What is being asked ->
Each line of the listing below that includes "mkAccept" must be copied.

Materials provided ->
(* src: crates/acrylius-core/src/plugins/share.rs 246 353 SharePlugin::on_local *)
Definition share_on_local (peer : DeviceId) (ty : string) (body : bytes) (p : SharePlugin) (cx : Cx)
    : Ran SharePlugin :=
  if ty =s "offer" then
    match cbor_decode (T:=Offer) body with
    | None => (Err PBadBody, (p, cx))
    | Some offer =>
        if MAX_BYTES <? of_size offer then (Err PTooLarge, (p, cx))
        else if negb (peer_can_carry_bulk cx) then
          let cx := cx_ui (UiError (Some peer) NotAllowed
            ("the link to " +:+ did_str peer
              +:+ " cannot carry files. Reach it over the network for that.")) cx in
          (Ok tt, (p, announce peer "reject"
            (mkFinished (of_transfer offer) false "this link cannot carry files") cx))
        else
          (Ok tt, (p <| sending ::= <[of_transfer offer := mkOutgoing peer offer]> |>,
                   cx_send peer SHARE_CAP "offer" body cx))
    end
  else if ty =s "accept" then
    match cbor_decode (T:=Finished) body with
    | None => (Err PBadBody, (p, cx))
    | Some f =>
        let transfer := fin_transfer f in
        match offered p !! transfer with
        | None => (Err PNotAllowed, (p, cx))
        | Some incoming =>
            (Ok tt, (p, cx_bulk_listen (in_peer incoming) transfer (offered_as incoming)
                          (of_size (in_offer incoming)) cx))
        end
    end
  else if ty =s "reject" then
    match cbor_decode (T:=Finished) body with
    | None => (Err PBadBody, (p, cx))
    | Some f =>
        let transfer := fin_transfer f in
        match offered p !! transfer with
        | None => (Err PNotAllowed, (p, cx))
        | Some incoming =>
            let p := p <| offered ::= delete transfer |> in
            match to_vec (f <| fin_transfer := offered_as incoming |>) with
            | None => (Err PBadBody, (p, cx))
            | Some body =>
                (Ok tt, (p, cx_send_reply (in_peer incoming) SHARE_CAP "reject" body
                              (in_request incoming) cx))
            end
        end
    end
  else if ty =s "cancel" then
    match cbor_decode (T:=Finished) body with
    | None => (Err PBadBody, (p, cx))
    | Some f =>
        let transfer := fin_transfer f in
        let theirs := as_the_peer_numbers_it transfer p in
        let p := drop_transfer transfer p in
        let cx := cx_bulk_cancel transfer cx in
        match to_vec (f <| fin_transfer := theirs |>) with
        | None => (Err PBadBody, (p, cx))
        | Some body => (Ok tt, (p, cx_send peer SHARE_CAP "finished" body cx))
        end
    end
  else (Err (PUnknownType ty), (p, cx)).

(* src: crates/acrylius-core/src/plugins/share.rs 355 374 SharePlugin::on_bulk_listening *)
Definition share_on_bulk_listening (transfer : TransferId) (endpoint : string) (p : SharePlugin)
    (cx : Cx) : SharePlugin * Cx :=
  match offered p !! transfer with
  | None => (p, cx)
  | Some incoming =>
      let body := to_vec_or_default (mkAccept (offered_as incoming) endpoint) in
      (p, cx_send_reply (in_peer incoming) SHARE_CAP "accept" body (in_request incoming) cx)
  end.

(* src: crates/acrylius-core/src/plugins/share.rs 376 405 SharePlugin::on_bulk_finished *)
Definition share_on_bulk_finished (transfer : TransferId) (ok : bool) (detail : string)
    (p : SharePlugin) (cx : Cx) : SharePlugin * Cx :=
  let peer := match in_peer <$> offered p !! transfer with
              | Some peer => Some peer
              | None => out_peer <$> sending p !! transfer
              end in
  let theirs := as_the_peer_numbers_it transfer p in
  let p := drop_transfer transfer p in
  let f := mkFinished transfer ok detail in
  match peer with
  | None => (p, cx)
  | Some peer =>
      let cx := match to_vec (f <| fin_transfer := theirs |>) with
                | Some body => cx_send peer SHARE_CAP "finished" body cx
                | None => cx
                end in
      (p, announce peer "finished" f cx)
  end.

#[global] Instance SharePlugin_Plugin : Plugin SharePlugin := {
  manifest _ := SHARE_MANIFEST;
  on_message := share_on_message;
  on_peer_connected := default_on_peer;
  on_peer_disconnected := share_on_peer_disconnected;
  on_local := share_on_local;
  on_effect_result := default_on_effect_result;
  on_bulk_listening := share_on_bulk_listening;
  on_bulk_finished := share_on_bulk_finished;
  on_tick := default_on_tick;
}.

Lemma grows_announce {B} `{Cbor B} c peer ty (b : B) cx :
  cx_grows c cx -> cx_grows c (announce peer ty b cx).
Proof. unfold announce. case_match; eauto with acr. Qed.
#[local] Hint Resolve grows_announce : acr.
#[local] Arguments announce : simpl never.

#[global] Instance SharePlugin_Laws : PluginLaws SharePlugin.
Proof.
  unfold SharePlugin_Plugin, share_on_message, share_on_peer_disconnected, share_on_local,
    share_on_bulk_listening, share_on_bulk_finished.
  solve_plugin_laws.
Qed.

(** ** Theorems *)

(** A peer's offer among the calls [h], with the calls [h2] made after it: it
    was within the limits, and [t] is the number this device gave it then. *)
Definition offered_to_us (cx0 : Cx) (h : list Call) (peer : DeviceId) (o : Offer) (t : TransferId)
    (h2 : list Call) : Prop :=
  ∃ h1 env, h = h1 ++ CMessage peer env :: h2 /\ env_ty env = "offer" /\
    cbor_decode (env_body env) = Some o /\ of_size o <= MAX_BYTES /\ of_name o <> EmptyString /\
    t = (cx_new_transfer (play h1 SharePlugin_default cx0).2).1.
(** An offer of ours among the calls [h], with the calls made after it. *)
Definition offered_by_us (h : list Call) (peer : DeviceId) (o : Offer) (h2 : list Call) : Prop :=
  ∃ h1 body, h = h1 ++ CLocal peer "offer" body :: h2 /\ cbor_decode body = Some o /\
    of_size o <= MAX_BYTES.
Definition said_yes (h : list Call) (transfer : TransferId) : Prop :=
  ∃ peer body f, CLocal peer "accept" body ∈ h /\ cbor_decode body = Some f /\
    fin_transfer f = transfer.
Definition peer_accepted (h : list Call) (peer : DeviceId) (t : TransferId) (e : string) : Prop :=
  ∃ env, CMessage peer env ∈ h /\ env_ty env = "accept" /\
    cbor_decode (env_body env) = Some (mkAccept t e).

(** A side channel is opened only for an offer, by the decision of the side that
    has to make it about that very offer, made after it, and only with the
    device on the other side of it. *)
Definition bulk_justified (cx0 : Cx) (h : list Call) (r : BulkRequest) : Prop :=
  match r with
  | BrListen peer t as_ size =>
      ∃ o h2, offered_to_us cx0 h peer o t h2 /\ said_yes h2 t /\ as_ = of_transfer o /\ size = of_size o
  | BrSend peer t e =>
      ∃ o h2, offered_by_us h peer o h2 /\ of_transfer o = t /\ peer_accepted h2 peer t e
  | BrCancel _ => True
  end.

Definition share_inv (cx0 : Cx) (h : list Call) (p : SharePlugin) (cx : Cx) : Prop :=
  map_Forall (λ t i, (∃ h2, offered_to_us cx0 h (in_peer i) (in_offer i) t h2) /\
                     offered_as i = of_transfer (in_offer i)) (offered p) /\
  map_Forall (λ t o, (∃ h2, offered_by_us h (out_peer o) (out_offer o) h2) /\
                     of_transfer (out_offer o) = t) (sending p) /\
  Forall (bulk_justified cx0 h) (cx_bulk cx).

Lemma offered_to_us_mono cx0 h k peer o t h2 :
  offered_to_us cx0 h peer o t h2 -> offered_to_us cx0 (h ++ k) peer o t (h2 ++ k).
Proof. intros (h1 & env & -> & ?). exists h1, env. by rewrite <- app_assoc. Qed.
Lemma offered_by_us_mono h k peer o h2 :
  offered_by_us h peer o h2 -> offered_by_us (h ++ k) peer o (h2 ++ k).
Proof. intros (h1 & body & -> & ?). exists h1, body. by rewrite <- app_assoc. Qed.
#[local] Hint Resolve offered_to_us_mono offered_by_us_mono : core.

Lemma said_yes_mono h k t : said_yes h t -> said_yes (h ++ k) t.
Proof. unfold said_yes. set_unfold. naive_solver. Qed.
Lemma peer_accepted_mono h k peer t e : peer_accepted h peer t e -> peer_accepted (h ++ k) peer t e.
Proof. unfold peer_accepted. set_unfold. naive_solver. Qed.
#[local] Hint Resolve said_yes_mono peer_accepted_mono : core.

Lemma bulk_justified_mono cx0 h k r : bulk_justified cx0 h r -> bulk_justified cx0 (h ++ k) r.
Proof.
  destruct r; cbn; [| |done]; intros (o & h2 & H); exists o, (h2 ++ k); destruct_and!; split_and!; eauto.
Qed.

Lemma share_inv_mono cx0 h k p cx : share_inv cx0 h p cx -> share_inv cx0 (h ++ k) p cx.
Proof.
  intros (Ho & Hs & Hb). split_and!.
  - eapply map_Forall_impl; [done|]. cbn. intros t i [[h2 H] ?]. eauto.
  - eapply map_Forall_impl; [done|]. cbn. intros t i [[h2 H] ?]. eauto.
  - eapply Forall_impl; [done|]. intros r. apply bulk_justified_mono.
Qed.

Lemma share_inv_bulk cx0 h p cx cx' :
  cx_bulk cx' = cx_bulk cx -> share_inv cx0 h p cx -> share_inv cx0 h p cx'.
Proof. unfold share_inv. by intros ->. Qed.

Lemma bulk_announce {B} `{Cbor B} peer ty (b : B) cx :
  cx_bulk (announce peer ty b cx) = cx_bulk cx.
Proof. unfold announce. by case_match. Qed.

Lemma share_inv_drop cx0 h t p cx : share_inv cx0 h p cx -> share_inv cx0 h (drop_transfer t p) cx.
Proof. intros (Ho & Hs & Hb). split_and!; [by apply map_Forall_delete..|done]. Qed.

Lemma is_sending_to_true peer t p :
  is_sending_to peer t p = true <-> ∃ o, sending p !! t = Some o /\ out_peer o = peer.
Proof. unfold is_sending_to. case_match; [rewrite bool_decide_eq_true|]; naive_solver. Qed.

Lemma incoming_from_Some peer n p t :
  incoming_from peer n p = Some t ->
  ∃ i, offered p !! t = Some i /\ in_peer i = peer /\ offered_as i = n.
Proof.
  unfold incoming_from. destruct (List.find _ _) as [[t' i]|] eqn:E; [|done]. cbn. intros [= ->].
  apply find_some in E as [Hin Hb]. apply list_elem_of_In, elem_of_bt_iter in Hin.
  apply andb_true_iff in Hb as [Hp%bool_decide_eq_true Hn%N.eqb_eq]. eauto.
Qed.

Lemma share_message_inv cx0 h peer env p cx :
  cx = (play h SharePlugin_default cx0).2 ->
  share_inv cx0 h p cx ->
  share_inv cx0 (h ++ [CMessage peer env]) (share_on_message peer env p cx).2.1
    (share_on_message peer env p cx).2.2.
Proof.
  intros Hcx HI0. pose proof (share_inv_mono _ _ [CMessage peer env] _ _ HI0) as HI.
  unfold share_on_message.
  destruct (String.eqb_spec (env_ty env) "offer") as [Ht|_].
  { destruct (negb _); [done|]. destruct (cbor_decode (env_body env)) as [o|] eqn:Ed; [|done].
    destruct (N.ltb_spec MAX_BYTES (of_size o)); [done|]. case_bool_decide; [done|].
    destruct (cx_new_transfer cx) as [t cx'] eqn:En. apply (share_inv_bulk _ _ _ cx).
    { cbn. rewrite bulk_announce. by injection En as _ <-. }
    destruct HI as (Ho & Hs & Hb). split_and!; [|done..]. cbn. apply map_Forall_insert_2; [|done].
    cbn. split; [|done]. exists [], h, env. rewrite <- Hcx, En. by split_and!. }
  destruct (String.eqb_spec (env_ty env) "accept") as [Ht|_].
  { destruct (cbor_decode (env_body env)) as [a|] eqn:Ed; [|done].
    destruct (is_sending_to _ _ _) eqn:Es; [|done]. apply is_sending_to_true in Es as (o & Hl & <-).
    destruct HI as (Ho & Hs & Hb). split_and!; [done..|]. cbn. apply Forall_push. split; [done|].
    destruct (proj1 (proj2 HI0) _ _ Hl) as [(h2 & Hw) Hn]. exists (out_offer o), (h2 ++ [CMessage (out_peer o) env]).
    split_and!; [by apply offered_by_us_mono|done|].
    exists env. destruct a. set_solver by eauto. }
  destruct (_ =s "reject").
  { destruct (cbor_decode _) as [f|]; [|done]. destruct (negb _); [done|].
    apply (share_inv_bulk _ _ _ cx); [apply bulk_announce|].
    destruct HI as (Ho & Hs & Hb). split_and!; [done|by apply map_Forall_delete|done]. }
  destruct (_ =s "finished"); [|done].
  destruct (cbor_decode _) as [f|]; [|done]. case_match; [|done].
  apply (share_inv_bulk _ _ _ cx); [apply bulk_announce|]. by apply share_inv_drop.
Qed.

Answer area ->
      let body := to_vec_or_default (mkAccept (offered_as incoming) endpoint) in
    cbor_decode (env_body env) = Some (mkAccept t e).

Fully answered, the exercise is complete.